■ **PROBLEM DESCRIPTION**:
Return a copy of every line in the records that includes the word "stays".

[Extracted records]

╔══

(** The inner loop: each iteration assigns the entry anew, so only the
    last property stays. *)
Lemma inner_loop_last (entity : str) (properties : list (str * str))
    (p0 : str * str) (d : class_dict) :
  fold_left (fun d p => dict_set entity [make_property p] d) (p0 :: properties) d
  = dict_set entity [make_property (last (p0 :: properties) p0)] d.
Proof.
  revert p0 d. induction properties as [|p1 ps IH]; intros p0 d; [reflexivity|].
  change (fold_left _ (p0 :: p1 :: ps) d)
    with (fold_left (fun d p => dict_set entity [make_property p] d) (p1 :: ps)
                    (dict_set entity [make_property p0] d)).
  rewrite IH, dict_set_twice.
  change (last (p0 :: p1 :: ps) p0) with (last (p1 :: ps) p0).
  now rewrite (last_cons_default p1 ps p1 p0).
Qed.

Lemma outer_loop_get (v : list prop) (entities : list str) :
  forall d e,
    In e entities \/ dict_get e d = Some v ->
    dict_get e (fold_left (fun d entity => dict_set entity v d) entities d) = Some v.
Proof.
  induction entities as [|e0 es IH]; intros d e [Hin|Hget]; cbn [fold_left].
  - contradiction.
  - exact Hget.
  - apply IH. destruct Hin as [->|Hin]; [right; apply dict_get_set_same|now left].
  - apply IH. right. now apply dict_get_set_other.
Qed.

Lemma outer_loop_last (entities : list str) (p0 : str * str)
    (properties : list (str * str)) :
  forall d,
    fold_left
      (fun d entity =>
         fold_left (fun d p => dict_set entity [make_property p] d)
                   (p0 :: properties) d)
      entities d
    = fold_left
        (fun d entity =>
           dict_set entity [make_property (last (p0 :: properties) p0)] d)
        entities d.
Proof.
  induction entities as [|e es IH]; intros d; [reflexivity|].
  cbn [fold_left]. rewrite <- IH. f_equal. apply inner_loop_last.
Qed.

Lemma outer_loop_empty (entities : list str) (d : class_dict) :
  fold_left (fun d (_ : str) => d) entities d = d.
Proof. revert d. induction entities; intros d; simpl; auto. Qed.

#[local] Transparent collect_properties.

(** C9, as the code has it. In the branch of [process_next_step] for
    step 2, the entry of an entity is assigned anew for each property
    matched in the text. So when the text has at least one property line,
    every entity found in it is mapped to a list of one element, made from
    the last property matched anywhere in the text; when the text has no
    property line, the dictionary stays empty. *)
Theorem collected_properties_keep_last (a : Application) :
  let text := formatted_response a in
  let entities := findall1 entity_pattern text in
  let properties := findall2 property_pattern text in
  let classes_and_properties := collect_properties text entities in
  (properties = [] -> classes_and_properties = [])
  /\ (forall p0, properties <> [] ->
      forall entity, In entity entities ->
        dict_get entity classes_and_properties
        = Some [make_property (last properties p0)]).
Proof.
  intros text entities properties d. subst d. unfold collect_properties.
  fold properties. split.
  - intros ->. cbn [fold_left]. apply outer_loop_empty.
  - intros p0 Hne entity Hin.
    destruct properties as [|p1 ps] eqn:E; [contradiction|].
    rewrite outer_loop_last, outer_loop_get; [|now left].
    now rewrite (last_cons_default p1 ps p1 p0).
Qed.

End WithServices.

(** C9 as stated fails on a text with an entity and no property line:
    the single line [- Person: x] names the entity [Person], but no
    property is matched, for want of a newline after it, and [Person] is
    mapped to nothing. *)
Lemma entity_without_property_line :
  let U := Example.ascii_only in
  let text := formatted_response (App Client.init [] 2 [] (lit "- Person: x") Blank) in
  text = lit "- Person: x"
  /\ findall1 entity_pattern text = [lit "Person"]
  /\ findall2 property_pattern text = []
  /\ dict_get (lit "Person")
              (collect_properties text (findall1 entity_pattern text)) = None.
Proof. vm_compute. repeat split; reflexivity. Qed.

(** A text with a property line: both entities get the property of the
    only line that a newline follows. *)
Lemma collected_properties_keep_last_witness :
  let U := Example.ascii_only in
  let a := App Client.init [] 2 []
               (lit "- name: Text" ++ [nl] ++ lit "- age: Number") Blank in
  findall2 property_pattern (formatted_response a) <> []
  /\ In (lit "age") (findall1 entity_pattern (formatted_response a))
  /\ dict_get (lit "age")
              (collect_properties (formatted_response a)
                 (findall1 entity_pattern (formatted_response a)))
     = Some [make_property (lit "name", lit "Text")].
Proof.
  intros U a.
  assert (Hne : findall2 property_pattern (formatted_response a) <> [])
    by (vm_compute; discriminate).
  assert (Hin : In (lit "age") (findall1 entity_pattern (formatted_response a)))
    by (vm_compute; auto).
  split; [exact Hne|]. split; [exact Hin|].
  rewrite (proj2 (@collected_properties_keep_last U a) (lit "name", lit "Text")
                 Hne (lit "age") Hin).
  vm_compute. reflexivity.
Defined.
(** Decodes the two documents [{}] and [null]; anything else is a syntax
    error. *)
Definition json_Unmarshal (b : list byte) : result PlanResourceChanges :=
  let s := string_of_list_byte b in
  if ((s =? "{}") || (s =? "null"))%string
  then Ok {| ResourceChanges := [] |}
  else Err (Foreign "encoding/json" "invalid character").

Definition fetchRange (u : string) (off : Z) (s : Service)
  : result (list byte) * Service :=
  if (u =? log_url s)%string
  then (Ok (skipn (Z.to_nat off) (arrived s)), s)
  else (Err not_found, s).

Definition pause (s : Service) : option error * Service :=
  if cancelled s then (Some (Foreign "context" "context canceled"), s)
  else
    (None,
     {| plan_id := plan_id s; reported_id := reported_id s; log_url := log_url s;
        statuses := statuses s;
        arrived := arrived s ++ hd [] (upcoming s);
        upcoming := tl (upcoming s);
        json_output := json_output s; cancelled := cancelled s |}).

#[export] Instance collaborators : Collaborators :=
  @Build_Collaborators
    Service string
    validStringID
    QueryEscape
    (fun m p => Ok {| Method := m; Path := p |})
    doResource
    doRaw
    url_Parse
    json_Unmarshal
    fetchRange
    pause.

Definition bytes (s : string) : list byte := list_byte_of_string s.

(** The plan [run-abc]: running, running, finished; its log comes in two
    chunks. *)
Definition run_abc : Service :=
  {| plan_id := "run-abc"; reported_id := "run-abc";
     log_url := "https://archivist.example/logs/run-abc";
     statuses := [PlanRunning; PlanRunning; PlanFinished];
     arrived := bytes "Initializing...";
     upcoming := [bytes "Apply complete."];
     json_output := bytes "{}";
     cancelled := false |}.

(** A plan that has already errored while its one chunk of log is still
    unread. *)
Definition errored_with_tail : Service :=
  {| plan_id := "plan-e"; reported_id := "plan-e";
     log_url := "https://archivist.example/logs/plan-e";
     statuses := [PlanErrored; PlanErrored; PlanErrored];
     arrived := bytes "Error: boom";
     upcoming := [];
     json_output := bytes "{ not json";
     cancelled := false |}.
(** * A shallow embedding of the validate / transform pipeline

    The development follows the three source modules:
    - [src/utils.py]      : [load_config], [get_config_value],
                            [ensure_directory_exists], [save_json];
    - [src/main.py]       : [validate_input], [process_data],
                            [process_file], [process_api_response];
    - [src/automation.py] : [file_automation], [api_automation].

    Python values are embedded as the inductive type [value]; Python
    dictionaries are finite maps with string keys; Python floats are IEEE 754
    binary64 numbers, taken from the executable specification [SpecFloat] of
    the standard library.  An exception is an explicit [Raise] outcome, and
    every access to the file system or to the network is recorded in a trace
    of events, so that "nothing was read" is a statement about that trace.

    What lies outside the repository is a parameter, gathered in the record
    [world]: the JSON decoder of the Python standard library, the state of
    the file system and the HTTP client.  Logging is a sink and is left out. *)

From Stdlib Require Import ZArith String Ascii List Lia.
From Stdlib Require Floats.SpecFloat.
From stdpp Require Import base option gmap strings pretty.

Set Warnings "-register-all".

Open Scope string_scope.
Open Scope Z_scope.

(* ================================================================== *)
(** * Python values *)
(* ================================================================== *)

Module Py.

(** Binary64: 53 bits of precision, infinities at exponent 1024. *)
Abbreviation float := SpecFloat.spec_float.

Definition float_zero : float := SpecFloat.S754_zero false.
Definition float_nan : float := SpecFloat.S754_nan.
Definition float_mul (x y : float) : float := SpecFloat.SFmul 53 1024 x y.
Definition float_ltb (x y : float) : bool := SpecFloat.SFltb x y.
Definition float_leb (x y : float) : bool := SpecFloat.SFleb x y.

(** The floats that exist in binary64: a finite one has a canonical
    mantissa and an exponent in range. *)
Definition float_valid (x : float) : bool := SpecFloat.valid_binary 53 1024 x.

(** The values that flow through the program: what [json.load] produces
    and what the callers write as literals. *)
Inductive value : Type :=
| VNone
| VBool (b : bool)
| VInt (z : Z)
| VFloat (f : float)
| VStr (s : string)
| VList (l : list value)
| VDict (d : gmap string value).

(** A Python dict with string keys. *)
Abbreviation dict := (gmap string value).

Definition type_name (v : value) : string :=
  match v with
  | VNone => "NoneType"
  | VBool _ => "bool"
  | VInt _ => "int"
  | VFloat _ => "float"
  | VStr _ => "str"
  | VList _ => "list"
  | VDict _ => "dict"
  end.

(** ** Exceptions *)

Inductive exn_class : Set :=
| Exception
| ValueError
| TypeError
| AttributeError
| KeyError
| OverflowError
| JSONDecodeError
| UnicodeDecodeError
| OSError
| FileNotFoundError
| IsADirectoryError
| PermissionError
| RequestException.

╚══

■ **TASK OUTPUT**:
    last property stays. *)
    property line, the dictionary stays empty. *)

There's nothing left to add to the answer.